Segment Start: Exercise materials

(* ===== verification/Firewall.v ===== *)
(** * Firewall: the rule-group controller

    [internal/controller/network/firewall_external.go] over the calls of
    [internal/clients/timeweb/firewall.go]. The group's rules and attachments are
    sets keyed by canonical strings ([ruleKey], [attachKey]); [Update] moves the
    upstream sets towards the declared ones, at most
    [maxFirewallMutationsPerReconcile] writes at a time. *)

From S2P Require Import Prelude Errors Timeweb Shared Effects.

(** ** Payloads of the client *)

Record FirewallGroup := {
  fg_ID : string;
  fg_Name : string;
  fg_Description : string;
  fg_Policy : string;
  fg_CreatedAt : string;
  fg_UpdatedAt : string }.

Record FirewallRulePayload := {
  fr_ID : string;
  fr_Direction : string;
  fr_Protocol : string;
  fr_Port : option string;
  fr_CIDR : string;
  fr_Description : option string;
  fr_GroupID : string }.

(** The id is already a string: [FlexID] keeps a number's digits. *)
Record FirewallResource := { res_ID : string; res_Type : string }.

(** The client methods, with their arguments. *)
Inductive firewall_request : Type :=
| CreateFirewallGroup (name description policy : string)
| GetFirewallGroup (id : string)
| ListFirewallGroups
| PatchFirewallGroup (id name description : string)
| DeleteFirewallGroup (id : string)
| ListFirewallRules (groupID : string)
| CreateFirewallRule (groupID : string) (rule : FirewallRulePayload)
| DeleteFirewallRule (groupID ruleID : string)
| ListFirewallResources (groupID : string)
| LinkFirewallResource (groupID resourceID resourceType : string)
| UnlinkFirewallResource (groupID resourceID resourceType : string)
| GetServiceFirewallGroups (resourceType resourceID : string).

(** What each reply's body decodes to: the field the envelope struct names. *)
Definition firewall_reply (q : firewall_request) : Type :=
  match q with
  | CreateFirewallGroup _ _ _ | GetFirewallGroup _ => FirewallGroup
  | ListFirewallGroups => list FirewallGroup
  | ListFirewallRules _ => list FirewallRulePayload
  | ListFirewallResources _ => list FirewallResource
  | GetServiceFirewallGroups _ _ => list string
  | _ => unit
  end.

(** ** The managed resource *)

Record FirewallRule := {
  rule_Direction : string;
  rule_Protocol : string;
  rule_Port : option string;
  rule_CIDR : string;
  rule_Description : option string }.

Record ServiceAttachment := { ServiceID : string; ServiceType : string }.

Record FirewallParameters := {
  fw_Name : string;
  fw_Description : option string;
  fw_Policy : string;
  fw_Rules : list FirewallRule;
  fw_AttachedServices : list ServiceAttachment }.

Record FirewallRuleStatus := {
  rs_ID : string;
  rs_Direction : string;
  rs_Protocol : string;
  rs_Port : option string;
  rs_CIDR : string;
  rs_Description : option string }.

Record FirewallObservation := {
  fo_ID : option string;
  fo_Policy : option string;
  fo_RuleCount : option Z;
  fo_AttachedCount : option Z;
  fo_Rules : list FirewallRuleStatus;
  fo_AttachedServices : list ServiceAttachment;
  fo_CreatedAt : option string;
  fo_UpdatedAt : option string }.

(** ** Desired state *)

Definition defaultServiceType : string := "balancer".
Definition maxFirewallMutationsPerReconcile : Z := 8.
Definition errDuplicateRule : error :=
  ErrorString "firewall: duplicate rule (same direction+protocol+port+cidr)".

Definition effectivePolicy (p : FirewallParameters) : string :=
  if bool_decide (fw_Policy p = "") then "DROP" else fw_Policy p.

Definition ruleKey (direction protocol : string) (port : option string) (cidr : string) : string :=
  let p := if negb (bool_decide (to_lower protocol = "icmp")) then default_str port else "" in
  to_lower direction +:+ "|" +:+ to_lower protocol +:+ "|" +:+ p +:+ "|" +:+ cidr.

(** The key of an observed rule. *)
Definition payload_key (r : FirewallRulePayload) : string :=
  ruleKey (fr_Direction r) (fr_Protocol r) (fr_Port r) (fr_CIDR r).

Definition rule_port (r : FirewallRule) : option string :=
  if bool_decide (to_lower (rule_Protocol r) = "icmp") then None else rule_Port r.

Definition rule_key (r : FirewallRule) : string :=
  ruleKey (rule_Direction r) (rule_Protocol r) (rule_port r) (rule_CIDR r).

Definition rule_payload (r : FirewallRule) : FirewallRulePayload :=
  {| fr_ID := ""; fr_Direction := rule_Direction r; fr_Protocol := rule_Protocol r;
     fr_Port := rule_port r; fr_CIDR := rule_CIDR r; fr_Description := rule_Description r;
     fr_GroupID := "" |}.

Fixpoint desired_rules_loop (rules : list FirewallRule) (out : gmap string FirewallRulePayload) (dup : bool)
  : gmap string FirewallRulePayload * bool :=
  match rules with
  | [] => (out, dup)
  | r :: rules' =>
      match out !! rule_key r with
      | Some _ => desired_rules_loop rules' out true
      | None => desired_rules_loop rules' (<[rule_key r := rule_payload r]> out) dup
      end
  end.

Segment End: Exercise materials

◆ About this task ◆
Retype exactly the lines above, from the one with "(** ** The managed resource *)" through the one with "rule_Description : option", inclusive.

◆ Solution below ◆
(** ** The managed resource *)

Record FirewallRule := {
  rule_Direction : string;
  rule_Protocol : string;
  rule_Port : option string;
  rule_CIDR : string;
  rule_Description : option string }.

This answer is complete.